4
She’s your mother. Try to be patient with her, even if you don’t understand.
Sure, sure. Easy enough for Rosey Bird—Native American wise woman, princess of the Frito pie, water bearer to a small shih tzu—to say. But then, it wasn’t Rosey’s mom who’d risen from the dead.
Sam, back in her room, examined her face once more and brushed her teeth. There was nothing left to do. It was now or never.
Sam sat before the dressing table and stared herself down. What are you afraid of? You’ve covered the knife-and-gun club, witnessed autopsies, stood at crime scenes ankle-deep in blood.
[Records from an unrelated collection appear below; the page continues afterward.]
Lemma chompCR_cons c line : line ≠ [] → chompCR (c :: line) = c :: chompCR line.
Proof.
  intros Hne. unfold chompCR. simpl.
  destruct (rev line) as [|d r] eqn:Hr.
  - apply (f_equal (@rev N)) in Hr. rewrite rev_involutive in Hr. done.
  - simpl. destruct (d =? CR)%N; [|done]. by rewrite rev_app_distr.
Qed.

Lemma chompCR_crEq line : crEq line (chompCR line).
Proof.
  unfold crEq, chompCR. destruct (rev line) as [|c r] eqn:Hr; [by left|].
  destruct (N.eqb_spec c CR) as [->|]; [|by left].
  right. right. apply (f_equal (@rev N)) in Hr. rewrite rev_involutive in Hr.
  by rewrite Hr.
Qed.

(** A text with no line feed is one line. *)
Lemma splitLines_last line :
  forallb (λ c, negb (c =? LF)%N) line = true → splitLines line = [line].
Proof.
  induction line as [|c line IH]; [done|]. simpl.
  intros [Hc Hline]%andb_true_iff. apply negb_true_iff in Hc.
  rewrite Hc, IH by done.
  destruct (c =? CR)%N; [|done].
  destruct line as [|c' line']; [done|]. simpl in Hline.
  apply andb_true_iff in Hline as [Hc'%negb_true_iff _]. by rewrite Hc'.
Qed.

(** A character that is not part of a line end goes to the first line of
    what follows it. *)
Lemma splitLines_keep c c' r :
  (c =? LF)%N = false → (c' =? LF)%N = false →
  splitLines (c :: c' :: r)
  = match splitLines (c' :: r) with
    | p :: ps => (c :: p) :: ps
    | [] => [[c]]
    end.
Proof.
  intros Hc Hc'.
  change (splitLines (c :: c' :: r))
    with (let keep := match splitLines (c' :: r) with
                      | p :: ps => (c :: p) :: ps
                      | [] => [[c]]
                      end in
          if (c =? LF)%N then [] :: splitLines (c' :: r)
          else if (c =? CR)%N then
            if (c' =? LF)%N then [] :: splitLines r else keep
          else keep).
  cbv zeta. rewrite Hc, Hc'. by destruct (c =? CR)%N.
Qed.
What we’re talking about here is just a little old lady come back to life. Where’s your courage, girl?
Then, before she had time for another misgiving, she grabbed up the phone and dialed 0.
“Estela, please.”
“Yes?”
“Sam Adams here. I’d like to speak to J. Hilton.”
“Just a minute, please.”
Then there was a long silence on the other end of the line, broken only by the shuffling of papers. Finally Estela came back on the line. “Could you tell me, please, your mother’s maiden name?”
“I beg your pardon?”
“Your mother’s maiden name?”
It wasn’t as if she’d lost her VISA card, for god’s sakes. But when in Rome… “Johanna Hewlett,” she said. “The date and place of her birth?”
“September twenty-seventh, 1934. Asheville, North Carolina.”
“And her mother’s maiden name.”
“Samantha Hewlett. No, I mean Samantha Rogers.”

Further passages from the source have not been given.